The compressed geometry object is used to store geometry in a compressed format. Using compressed geometry may increase the speed objects can be sent over the network. Note that the geometry will be decompressed in memory, so the application will not see any memory savings.
Compressed geometry may be passed to this CompressedGeometry object in one of two ways: by copying the data into this object using the existing constructor, or by passing a reference to the data.
- By Copying: The existing CompressedGeometry constructor copies the buffer of compressed geometry data into this CompressedGeometry object. This is appropriate for many applications, and allows Java 3D to verify the data once and then not worry about it again.

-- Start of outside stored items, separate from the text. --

(** X5: the seeds that do not flood.  On a grid with a first row,
    [revealCellsDFS] returns the grid as it is when the seed is outside
    [grid.length] by [grid[0].length] or is a revealed cell, and reveals
    the seed and nothing else when the seed is a hidden cell that is mined
    or has a count other than 0. *)
Theorem revealCellsDFS_seed (e : engine) (g : Grid) (cols row col : Z) :
  numColsOf g = Some cols →
  (inBounds (numRowsOf g) cols row col = false → revealCellsDFS e g row col = Done g) ∧
  (∀ x, inBounds (numRowsOf g) cols row col = true → getCell g row col = Some x →
     (revealed x = true → revealCellsDFS e g row col = Done g) ∧
     (revealed x = false → adjacentMines x ≠ 0 ∨ hasMine x = true →
      revealCellsDFS e g row col = Done (markRevealed g row col))).
Proof.
  intros Hcols. split; [by apply revealCellsDFS_outside|]. intros x Hb Hx. split.
  - by apply (revealCellsDFS_shown e g cols row col x).
  - by apply (revealCellsDFS_single e g cols row col x).
Qed.

Lemma revealCellsDFS_seed_witness :
  revealCellsDFS client cornerMineCounted 7 0 = Done cornerMineCounted ∧
  revealCellsDFS client cornerMineWon 0 0 = Done cornerMineWon ∧
  revealCellsDFS client cornerMineCounted 2 2 = Done (markRevealed cornerMineCounted 2 2).
Proof.
  split_and!.
  - apply (revealCellsDFS_seed client cornerMineCounted 3 7 0); reflexivity.
  - destruct (revealCellsDFS_seed client cornerMineWon 3 0 0 eq_refl) as [_ H].
    destruct (H (shownCell 0) eq_refl eq_refl) as [Hshown _]. apply Hshown. reflexivity.
  - destruct (revealCellsDFS_seed client cornerMineCounted 3 2 2 eq_refl) as [_ H].
    destruct (H mineCell eq_refl eq_refl) as [_ Hhidden].
    apply Hhidden; [reflexivity|right; reflexivity].
Defined.

(** X6: the flood opens the whole region.  On a rectangular grid, seeded
    on a cell of the grid that is hidden, [revealCellsDFS] returns with
    the seed revealed, and every neighbour of every cell it opened that is
    free with count 0 is revealed: the flood stops at numbered cells only,
    never short of them. *)
Theorem revealCellsDFS_opens_region (e : engine) (g : Grid) (row col : Z) (seed : Cell) :
  rectangular g → getCell g row col = Some seed →
  ∃ g', revealCellsDFS e g row col = Done g' ∧
        (∃ y, getCell g' row col = Some y ∧ revealed y = true) ∧
        ∀ r c d z, openedZero g g' r c → d ∈ directions →
          getCell g' (r + d.1) (c + d.2) = Some z → revealed z = true.
Proof.
  intros Hrect Hseed.
  assert (g ≠ []) as Hne.
  { intros ->. apply getCell_Some in Hseed as (_ & _ & ? & ? & _). done. }
  destruct (revealCellsDFS_total e g row col Hrect Hne) as [g' Hrun].
  exists g'. split; [done|].
  rewrite revealCellsDFS_unfold in Hrun.
  destruct (numColsOf_nonempty g Hne) as [cols Hcols]. rewrite Hcols in Hrun.
  pose proof (floodLoop_closure e g cols row col (floodFuel (hiddenCells g)) g
                [(row, col)] ∅ Hrect Hcols ltac:(eauto) (onlyReveals_refl g)) as H.
  rewrite Hrun in H. apply H.
  - intros r c Hin. by apply not_elem_of_empty in Hin.
  - left. apply list_elem_of_here.
  - intros r c d z (x0 & y0 & H0 & Hh & Hy & Hr & _). congruence.
Qed.

Lemma revealCellsDFS_opens_region_witness :
  ∃ g', revealCellsDFS backend cornerMineCounted 0 0 = Done g' ∧
        (∃ y, getCell g' 0 0 = Some y ∧ revealed y = true) ∧
        ∀ r c d z, openedZero cornerMineCounted g' r c → d ∈ directions →
          getCell g' (r + d.1) (c + d.2) = Some z → revealed z = true.
Proof.
  apply (revealCellsDFS_opens_region backend cornerMineCounted 0 0 (hiddenCell 0)).
  - apply cornerMineCounted_rectangular.
  - reflexivity.
Defined.

(** ** More on mine placement *)

Lemma onlyMines_refl g : onlyMines g g.
Proof.
  unfold onlyMines. apply Forall_Forall2_diag, Forall_forall. intros row _.
  apply Forall_Forall2_diag, Forall_forall. intros x _. done.
Qed.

- By Reference: A new constructor and set of methods in Java 3D version 1.2 allows compressed geometry data to be accessed by reference, directly from the user's array. To use this feature, you need to construct a CompressedGeometry object with the
byReference
flag set to true
. In this mode, a reference to the input data is saved, but the data itself is not necessarily copied. Note that the compressed geometry header is still copied into this compressed geometry object. Data referenced by a CompressedGeometry object must not be modified after the CompressedGeometry object is constructed. Applications must exercise care not to violate this rule. If any referenced compressed geometry data is modified after construction, the results are undefined.
@deprecated As of Java 3D version 1.4.